二人の打ち合いにかたずを飲んで見守っていた城兵たちは、副長の檄で我に返ると必死の形相でルキウスへ突進した。それを阻むために特使親衛隊がルキウスを囲んで防御の体制をとった。城兵と親衛隊が激突しようとする瞬間に、魔法杖を掲げたガイウスの詠唱が高らかに響いた。

「中位闇魔法(Middle Class Destruction)、詠唱(Spell)、戦意喪失(Battle Sabotage)!!」

すると急に戦場に重苦しくけだるい雰囲気が充満し、兵士たちの足が止まり、組み合った武器を持つ手が下がってしまった。

「我々は戦いのためにこの場を訪れたわけではありません。ましてや貴軍の隊長や兵士の方々を傷つけることは本望ではありません。隊を引いて戴き、我々の任務を遂行する協力をお願いしたい。
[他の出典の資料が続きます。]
(** X27: locating the module writes to the storage in one way only: when
    every fast import has failed and the scan accepts a candidate, that
    candidate's URL is stored under [wplacer_pawtect_path].  In every other
    case the storage is left exactly as it was; in particular a stored
    path that fails to import is not removed by the locator. *)
Theorem locator_stores_only_checked_urls (E : Env) (w : World) :
  let w' := world_of (importModule E w) in
  (localStorage w' = localStorage w \/
   exists url,
     In url (chunkCandidates E) /\ accepts E url = true /\
     (forall x, In x (fastCandidates E (first_choice w)) -> dyn_import E x = None) /\
     localStorage w' = <["wplacer_pawtect_path" := url]> (localStorage w)) /\
  (forall k, k <> "wplacer_pawtect_path" ->
     localStorage w' !! k = localStorage w !! k) /\
  (forall x m, In x (fastCandidates E (first_choice w)) -> dyn_import E x = Some m ->
     localStorage w' = localStorage w).
Proof.
  cbn zeta.
  assert (Hfast : forall x m,
            In x (fastCandidates E (first_choice w)) -> dyn_import E x = Some m ->
            localStorage (world_of (importModule E w)) = localStorage w).
  { intros x m Hin Hm. rewrite importModule_run. cbn zeta.
    pose proof (try_fast_world E (fastCandidates E (first_choice w)) (after_lookup w))
      as Hw.
    destruct (try_fast E (fastCandidates E (first_choice w)) (after_lookup w))
      as [[[[jm|]|] w2] e2] eqn:Hf; cbn [world_of fst snd] in *; subst w2;
      try apply after_lookup_storage.
    destruct (try_fast_succeeds E _ (after_lookup w) x m Hin Hm) as [m' Hc].
    rewrite Hf in Hc. discriminate. }
  assert (Hmain :
    localStorage (world_of (importModule E w)) = localStorage w \/
    exists url,
      In url (chunkCandidates E) /\ accepts E url = true /\
      (forall x, In x (fastCandidates E (first_choice w)) -> dyn_import E x = None) /\
      localStorage (world_of (importModule E w))
      = <["wplacer_pawtect_path" := url]> (localStorage w)).
  { destruct (List.find (fun x => match dyn_import E x with Some _ => true | None => false end)
                (fastCandidates E (first_choice w))) as [x|] eqn:Hfind.
    - apply List.find_some in Hfind. destruct Hfind as [Hin Hx].
      destruct (dyn_import E x) as [m|] eqn:Hm; [|discriminate].
      left. apply (Hfast x m Hin Hm).
    - assert (Hall : forall x, In x (fastCandidates E (first_choice w)) ->
                       dyn_import E x = None).
      { intros x Hin. pose proof (List.find_none _ _ Hfind x Hin) as H.
        cbn in H. destruct (dyn_import E x); [discriminate | reflexivity]. }
      rewrite importModule_run. cbn zeta.
      rewrite (try_fast_exhausted E _ _ Hall).
      pose proof (discover_storage E (after_lookup w)) as Hd.
      rewrite after_lookup_storage in Hd.
      destruct (discover_returns E (after_lookup w)) as [d Hret].
      rewrite Hret. destruct d as [u|]; cbn [world_of fst snd];
        (destruct Hd as [Hd | (url & Hin & Hacc & Hd)];
         [left; exact Hd | right; exists url; auto]). }
  split; [exact Hmain|]. split; [|exact Hfast].
  intros k Hk. destruct Hmain as [-> | (url & _ & _ & _ & ->)]; [reflexivity|].
  apply lookup_insert_ne. congruence.
Qed.

Lemma locator_stores_only_checked_urls_witness :
  "theme" <> "wplacer_pawtect_path" /\
  localStorage
    (world_of (importModule (Demo.env Demo.nothing VNull)
       (mkWorld {[ "theme" := "dark" ]} VUndefined false NativeFetch 0 [])))
  !! "theme" = Some "dark".
Proof.
  assert (H : "theme" <> "wplacer_pawtect_path") by discriminate.
  split; [exact H|].
  destruct (locator_stores_only_checked_urls (Demo.env Demo.nothing VNull)
    (mkWorld {[ "theme" := "dark" ]} VUndefined false NativeFetch 0 []))
    as (_ & Hk & _).
  rewrite (Hk "theme" H). vm_compute. reflexivity.
Defined.

(** ** Marshalling into the module memory *)

(** X21: writing the encoded body at [ptr] fails exactly when the range
    leaves the buffer; when it succeeds the buffer keeps its length, a view
    of the same range reads the bytes back, and every byte outside the
    range is what it was. *)
Theorem marshalled_bytes_read_back (mem : list byte) (ptr : Z) (bytes : list byte) :
  (mem_write mem ptr bytes = None <->
   ptr < 0 \/ Z.of_nat (length mem) < ptr + Z.of_nat (length bytes)) /\
  (forall mem',
     mem_write mem ptr bytes = Some mem' ->
     length mem' = length mem /\
     mem_view mem' ptr (Z.of_nat (length bytes)) = Some bytes /\
     (forall i : nat,
        (i < Z.to_nat ptr \/ Z.to_nat ptr + length bytes <= i)%nat ->
        mem' !! i = mem !! i)).
Proof.
  unfold mem_write.
  destruct (Z.leb_spec 0 ptr) as [Hp|Hp];
    [destruct (Z.leb_spec (ptr + Z.of_nat (length bytes)) (Z.of_nat (length mem)))
       as [Hl|Hl]|]; cbn [andb].
  2: { split; [split; [intros _; lia | reflexivity] | discriminate]. }
  2: { split; [split; [intros _; lia | reflexivity] | discriminate]. }
  split; [split; [discriminate | intros [?|?]; lia]|].
  intros mem' [= <-].
  set (p := Z.to_nat ptr). set (n := length bytes).
  assert (Hpn : (p + n <= length mem)%nat) by (unfold p, n; lia).
  assert (Hlen : length (take p mem ++ bytes ++ drop (p + n) mem) = length mem).
  { rewrite !length_app, length_take, length_drop. fold n. lia. }
  split; [exact Hlen|]. split.
  - unfold mem_view. rewrite Hlen.
    replace (0 <=? ptr) with true by (symmetry; apply Z.leb_le; lia).
    replace (0 <=? Z.of_nat n) with true by (symmetry; apply Z.leb_le; lia).
    replace (ptr + Z.of_nat n <=? Z.of_nat (length mem)) with true
      by (symmetry; apply Z.leb_le; unfold n; lia).
    cbn [andb]. f_equal. fold p. rewrite Nat2Z.id.
    rewrite (drop_app_length' (take p mem)) by (rewrite length_take; lia).
    apply take_app_length.
  - intros i [Hi|Hi]; fold p n in Hi.
    + rewrite lookup_app_l by (rewrite length_take; lia).
      apply lookup_take_lt, Hi.
    + rewrite lookup_app_r by (rewrite length_take; lia).
      rewrite lookup_app_r by (rewrite length_take; fold n; lia).
      rewrite lookup_drop, length_take. fold n. f_equal. lia.
Qed.

Lemma marshalled_bytes_read_back_witness :
  mem_write (repeat x00 8) 2 [x41; x42] = Some ([x00; x00; x41; x42] ++ repeat x00 4) /\
  mem_view ([x00; x00; x41; x42] ++ repeat x00 4) 2 2 = Some [x41; x42].
Proof.
  assert (H : mem_write (repeat x00 8) 2 [x41; x42]
              = Some ([x00; x00; x41; x42] ++ repeat x00 4)) by reflexivity.
  split; [exact H|].
  destruct (marshalled_bytes_read_back (repeat x00 8) 2 [x41; x42]) as [_ Hw].
  destruct (Hw _ H) as (_ & Hv & _). exact Hv.
Defined.

End PageFacts.

(* ===================================================================== *)
(** * Further properties of the tracker *)
(* ===================================================================== *)

Section TrackerRuns.
Import Tracker.

Lemma set_timer_waiting t s :
  is_waiting (set_timer t s) = match t with Some t => negb (t =? 0) | None => false end.
Proof. reflexivity. Qed.

Lemma reaches_not_early m a :
  reaches_token_branches m = true -> In a early_actions ->
  is_str (action m) a = false.
Proof.
  unfold reaches_token_branches. rewrite negb_true_iff. intros H Hin.
  destruct (is_str (action m) a) eqn:Ha; [|reflexivity].
  assert (existsb (is_str (action m)) early_actions = true)
    by (apply existsb_exists; exists a; split; assumption).
  congruence.
Qed.

Lemma onMessage_late st now m s :
  reaches_token_branches m = true ->
  onMessage st now m s =
  (let '(s1, e1) := send_token_step m s in
   let '(s2, e2, r) := token_pair_step m s1 in (s2, e1 ++ e2, r)).
Proof.
  intros Hr. unfold onMessage.
  rewrite !(reaches_not_early m _ Hr) by (cbn; tauto). reflexivity.
Qed.

Lemma onMessage_early_timer st now m s :
  reaches_token_branches m = false ->
  tokenWaitStartTime (fst (fst (onMessage st now m s))) = tokenWaitStartTime s.
Proof.
  unfold reaches_token_branches, early_actions. cbn [existsb].
  rewrite negb_false_iff. intros H. unfold onMessage.
  repeat match goal with
         | |- context [if is_str (action m) ?a then _ else _] =>
             destruct (is_str (action m) a) eqn:?; [reflexivity|]
         end.
  cbn in H. discriminate.
Qed.

Lemma reset_on_token_not_waiting s : is_waiting (reset_on_token s) = false.
Proof.
  unfold reset_on_token. destruct (is_waiting s) eqn:E; [reflexivity | exact E].
Qed.

Lemma reset_on_token_timer s :
  tokenWaitStartTime (reset_on_token s) = tokenWaitStartTime s \/
  tokenWaitStartTime (reset_on_token s) = None.
Proof.
  unfold reset_on_token. destruct (is_waiting s); [right | left]; reflexivity.
Qed.

Lemma poll_settings st s :
  getSettings st s =
  (fst (getSettings st s),
   mkState (tokenWaitStartTime s)
     (s_autoReload (fst (getSettings st s))) (s_autoClear (fst (getSettings st s)))).
Proof. reflexivity. Qed.

(** X1: a poll that fails (the request throws, or the response is not ok)
    leaves the wait timer exactly as it was and produces nothing but a
    console line; and whatever the poll's outcome, a tick that is not
    answered with needed = true neither reloads nor clears the cache. *)
Theorem only_needed_ticks_act (st : Storage) (clk : Clock) (s : State) (poll : Poll) :
  poll <> PollData true ->
  let r := pollForTokenRequest st poll clk s in
  List.filter is_reload (snd r) = [] /\
  List.filter is_clear (snd r) = [] /\
  (poll <> PollData false ->
     tokenWaitStartTime (fst r) = tokenWaitStartTime s /\
     exists l, snd r = [ConsoleLog l]).
Proof.
  intros Hp r. subst r. unfold pollForTokenRequest.
  destruct (getSettings st s) as [settings s0] eqn:Hg.
  assert (Ht : tokenWaitStartTime s0 = tokenWaitStartTime s)
    by (replace s0 with (snd (getSettings st s)) by (rewrite Hg; reflexivity);
        apply getSettings_timer).
  destruct poll as [| |[]]; try congruence; cbn [fst snd].
  - repeat split; try reflexivity; [exact Ht | eexists; reflexivity].
  - repeat split; try reflexivity; [exact Ht | eexists; reflexivity].
  - destruct (is_waiting s0); cbn; repeat split; congruence.
Qed.

Lemma only_needed_ticks_act_witness :
  PollNotOk <> PollData true /\
  tokenWaitStartTime
    (fst (pollForTokenRequest default_storage PollNotOk both_clears_clock
            at_threshold_state)) = Some 1000.
Proof.
  assert (H : PollNotOk <> PollData true) by discriminate.
  split; [exact H|].
  destruct (only_needed_ticks_act default_storage both_clears_clock
              at_threshold_state PollNotOk H) as (_ & _ & Hk).
  destruct (Hk ltac:(discriminate)) as [Ht _]. exact Ht.
Defined.

Lemma reload_step_clears settings clk s :
  s_autoClear settings = false ->
  List.filter is_clear (reload_step settings clk s) = [].
Proof.
  intros H. unfold reload_step. rewrite H.
  destruct (s_autoReload settings); reflexivity.
Qed.

(** X2: with auto-clear switched off no tick clears the cache, whatever
    the poll answers and however long the wait has lasted, and a waiting
    tracker's timer is never restarted by a tick that finds the token still
    needed. *)
Theorem auto_clear_off_never_clears (st : Storage) (poll : Poll) (clk : Clock)
  (s : State) :
  auto_clear_setting st s = false ->
  let r := pollForTokenRequest st poll clk s in
  List.filter is_clear (snd r) = [] /\
  (is_waiting s = true -> poll = PollData true ->
     tokenWaitStartTime (fst r) = tokenWaitStartTime s).
Proof.
  intros Hac r. subst r. unfold auto_clear_setting in Hac.
  unfold pollForTokenRequest. rewrite poll_settings.
  set (settings := fst (getSettings st s)) in *.
  set (s0 := mkState _ _ _).
  destruct poll as [| |[]]; cbn [fst snd].
  - split; [reflexivity | discriminate].
  - split; [reflexivity | discriminate].
  - unfold track_wait, overdue. rewrite Hac, andb_false_r.
    destruct (is_waiting s0) eqn:Hw; cbn [negb fst snd].
    + split; [|reflexivity]. cbn [app List.filter is_clear].
      apply reload_step_clears, Hac.
    + split; [|intros Hs; unfold s0, is_waiting in Hw; cbn in Hw;
                unfold is_waiting in Hs; congruence].
      cbn [app List.filter is_clear]. apply reload_step_clears, Hac.
  - split; [|discriminate]. destruct (is_waiting s0); reflexivity.
Qed.

Lemma auto_clear_off_never_clears_witness :
  auto_clear_setting (mkStorage None None (Some false)) at_threshold_state = false /\
  List.filter is_clear
    (snd (pollForTokenRequest (mkStorage None None (Some false)) (PollData true)
            both_clears_clock at_threshold_state)) = [].
Proof.
  split; [reflexivity|].
  apply (auto_clear_off_never_clears (mkStorage None None (Some false))
           (PollData true) both_clears_clock at_threshold_state).
  reflexivity.
Defined.

Lemma filter_app_list {A} (f : A -> bool) (l1 l2 : list A) :
  List.filter f (l1 ++ l2) = List.filter f l1 ++ List.filter f l2.
Proof.
  induction l1 as [|a l1 IH]; [reflexivity|]. cbn.
  destruct (f a); cbn; rewrite IH; reflexivity.
Qed.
まずは、隊長の手当を早急に。」場が収まって来たのを確認すると、ガイウスは落ち着いて城兵の副長へ語りかけた。

「は、はい。まずは隊長の引き渡しを願いたく。」ガイウスの冷静な態度に威圧された副長は救護兵を呼び、担架にぐったりしている鬼娘を横たえると、城門の中に運ばせた。担架の離脱が確認できると、副長は城兵の戦闘態勢を解除し、城門を開いた。

「この度は、大変ご無礼をいたしました。姫様が、いや隊長がどうしても腕試しを、今後の警備体制のために必要だと言い張られまして。このような醜態をさらしてしまい、大変申し訳ありません。」

「本来は当方の落ち度ではないはずだが、隊長殿の件は正当防衛ということで、容赦して戴きたい。」とガイウス。


「イタタタ・・・。まったく瑞鬼は相変わらず石頭だからまいるよなぁ。角もあるし。」救護術士の回復魔法で治療をうけた額のたんこぶをさすりながら、ルキウスが近づいてきた。大きく青黒く膨らんでおり、みるからに痛々しい。

「ルキウス、九条城の隊長を知っているのかい?」

「ええ。昨年の武闘オリンピックの決勝で戦った相手です。その時は私に適わないから頭突きを食らわしてきたのですよ。今回は仕返しというところですね。」

「何者なんですか彼女は?」聖煌剣や親衛隊、護衛隊の無事を確認していたローバックも近づいて来て会話に加わった。

「姫様は天鬼国領主の第二子女にて九条城城主であり、鬼神二刀流免許皆伝の剣士にてあらせられます。今回の件のとりまとめ総責任者でもあります。」と副長。

「総責任者?」

「そちらについては、ここではご説明しにくいので、まずご入城ください。」

副長の言葉にうなずいた一行はそれぞれの乗り物に乗りこむと、移動を再開した。

「いやー、まったく驚きました。ケガ人が最小限で良かったです。さすがですハイト卿様。」と副大臣。

「いや、厄介なじゃじゃ馬をランド卿がうまく制圧してくれたからですよ。手加減しているとは言え、あの技のキレ味からして私も避けるのが精一杯でしたからね。」とガイウス。

「さすがランド卿、美少女の扱いは慣れているというところでしょうか。うらやましい限りですな。」

また二人で意味不明な納得をしたところで、馬車は九条城車寄せに到着した。